Protecting Montana's Open Landscapes

HUGH & EVELYN BROADUS

HUGH & EVELYN BROADUS
"When I'm gone 100 years, this place will still be the same."

IF THERE'S A DOWNSIDE to the conservation easement on Hugh Broadus’ ranch, he hasn’t found it yet.

“What it’s done for us far outweighed what we give up,” Broadus said in the living room of his ranch home, the house where he was raised about 10 miles north of Lame Deer. “For us, it’s a win-win.”

The easement puts the Broadus family in a partnership with The Montana Land Reliance and was financed in part by a federal program called the Farm and Ranch Lands Protection Program, which puts up cash to compensate landowners who donate conservation easements.

That payment allowed the family to eliminate a nagging debt.

“It wasn’t breaking us but it was haunting us,” Broadus said of the debt. “It was a constant battle to meet the terms of that debt. It was kind of to the point that one stumble and we might have been out of business. And for 15 years we’ll have a tax break that is probably worth more than the cash was.”

Hugh and his wife Evelyn are the third generation in his family to run cattle and wheat operations on the same property, headquartered along Rosebud Creek and stretching far into the Little Wolf Mountains to the west. The easement covers the home property, about 3,000 acres of the sprawling ranch.

THE TERMS OF THE EASEMENT allow farming and ranching to continue, plus outfitting for hunting. Banned activities include oil and gas drilling, mining, and subdivision.

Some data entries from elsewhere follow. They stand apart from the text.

Lemma startCameraTry_mild env s : mild s (fst (startCameraTry env s)).
Proof.
  unfold startCameraTry.
  set (s1 := match videoRef s with Some _ => s | None => _ end).
  assert (H1 : mild s s1).
  { subst s1. destruct (videoRef s); [apply mild_refl|].
    eapply mild_trans; [apply gentle_addDebugInfo | apply gentle_commit]. }
  destruct (videoRef s1); [|exact H1].
  destruct (mediaDevicesSupported env); cbn [negb];
    [|eapply mild_trans; [exact H1 | apply gentle_addDebugInfo]].
  match goal with
  | |- context [acquireStream env ?x] =>
      assert (H3 : mild s x);
      [| pose proof (acquireStream_mild env x) as HA;
         destruct (acquireStream env x) as [s4 [stream|e]] ]
  end.
  { eapply mild_trans; [exact H1|].
    eapply mild_trans; [apply gentle_addDebugInfo|].
    apply (gentle_seq (addDebugInfo "getUserMedia is supported")
                      (enumerateDevicesStep env));
      [gentle | apply gentle_enumerateDevicesStep]. }
  - cbn [fst] in HA.
    assert (H4 : mild s s4) by (eapply mild_trans; eassumption).
    match goal with
    | |- context [seqState ?f ?g s4] =>
        assert (K5 : gentle (f ;; g))
    end.
    { gentle. destruct (playRejection env); gentle. }
    match goal with
    | |- context [?f s4] =>
        lazymatch f with
        | seqState _ _ =>
            assert (H5 : mild s (f s4))
              by (eapply mild_trans; [exact H4 | apply K5]);
            set (s5 := f s4) in *
        end
    end.
    destruct (ready env); cbn [fst];
      (eapply mild_trans; [exact H5|]).
    + apply (gentle_seq (addDebugInfo _ ;; setIsStreaming true)
                        (addDebugInfo _)); gentle.
    + apply gentle_addDebugInfo.
    + apply (gentle_seq (upd_pendingReadyTimeouts Nat.pred
                           ;; readyTimeoutBody) (addDebugInfo _));
        gentle. apply gentle_readyTimeoutBody.
  - cbn [fst] in *. eapply mild_trans; eassumption.
Qed.

Lemma gentle_startCamera env : gentle (startCamera env).
Proof.
  intro s. unfold startCamera.
  match goal with
  | |- context [startCameraTry env ?x] =>
      assert (H0 : mild s x);
      [| pose proof (startCameraTry_mild env x) as HT;
         destruct (startCameraTry env x) as [s1 thrown] ]
  end.
  { apply (gentle_seq (setIsLoading true ;; setError "")
                      (addDebugInfo _)); gentle. }
  cbn [fst] in HT.
  eapply mild_trans; [exact H0|].
  eapply mild_trans; [exact HT|].
  eapply mild_trans; [|apply (ltac:(gentle_field) : gentle (setIsLoading false))].
  destruct thrown as [e|];
    [apply gentle_startCameraCatch | apply mild_refl].
Qed.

So far, subdivision pressure has remained light in this verdant valley, rimmed with sandstone bluffs crested by slashes of red scoria. But that could change if proposed new coal mines to the south, at Otter Creek, become reality.

“If this coal mine goes in, I’m sure the demand will be very great,” Broadus said.

“Slowly but surely, subdivision is starting to happen in isolated stretches of eastern Montana,” said MLR Managing Director, Rock Ringling.

But they won’t happen on the Broadus Ranch, with its abundant deer and bird populations, the growing elk herd, its mountain lions, and black bears.

THE EASEMENT MEANS the Broadus Ranch won’t change much, no matter what happens around it. And for Hugh, that spells satisfaction. He’s tended the place well and doesn’t want to see that undone.

“When I’m gone 100 years, this place will still be the same,” he said.

With the massive mines and power plants of Colstrip just 10 miles to the north, Rosebud Creek has seen big changes over the years. Back in the 1970s, Broadus turned down offers to cash in.

“We had coal companies after us and we didn’t sell,” he recalled. “You always second guess yourself, of course, but now that I’m a little older, boy, I’d have had a hole in my heart if I’d had to leave here. I don’t know if I’d have survived.”

He and Evelyn flirted with retirement, even went so far as to look at a few houses in Billings. But the notion passed.

“The kids and the grandkids say grandpa needs to quit,” Broadus said, eyes twinkling. “But grandpa don’t want to quit. They’d bury me in a year. I don’t golf. I don’t fish. This is my recreation and my work and I get a big kick out of what I do.”

Creating the easement didn’t come easy. It took meetings with lawyers, accountants, and family members.

“It was very complicated and everybody was involved in it, but the Reliance led us through it,” Broadus said. And eliminating the troublesome debt brought both financial leeway and peace of mind.

“Dealing with your bankers and that kind of stuff, you’ve always got somebody coming out here wanting to know what you’re doing and when you’re going to do it. With the Reliance, they come out here once a year and make sure you’re not tipping it upside down with a coal shovel or building houses all over it. And that’s about the size of it.”

Hugh and Evelyn’s son lives on the ranch and so does their grandson, now a senior in high school. He told his grandpa he wants to spend his life here, so Hugh is training him to become the fifth generation on the same property. The conservation easement makes estate planning a little simpler,

“As far as the day-to-day-operation of the ranch, the Reliance doesn’t interfere with us at all,” Broadus said. “Some of these groups, they want to run you. But the Reliance, they were really nice to work with. They just want to preserve the land.”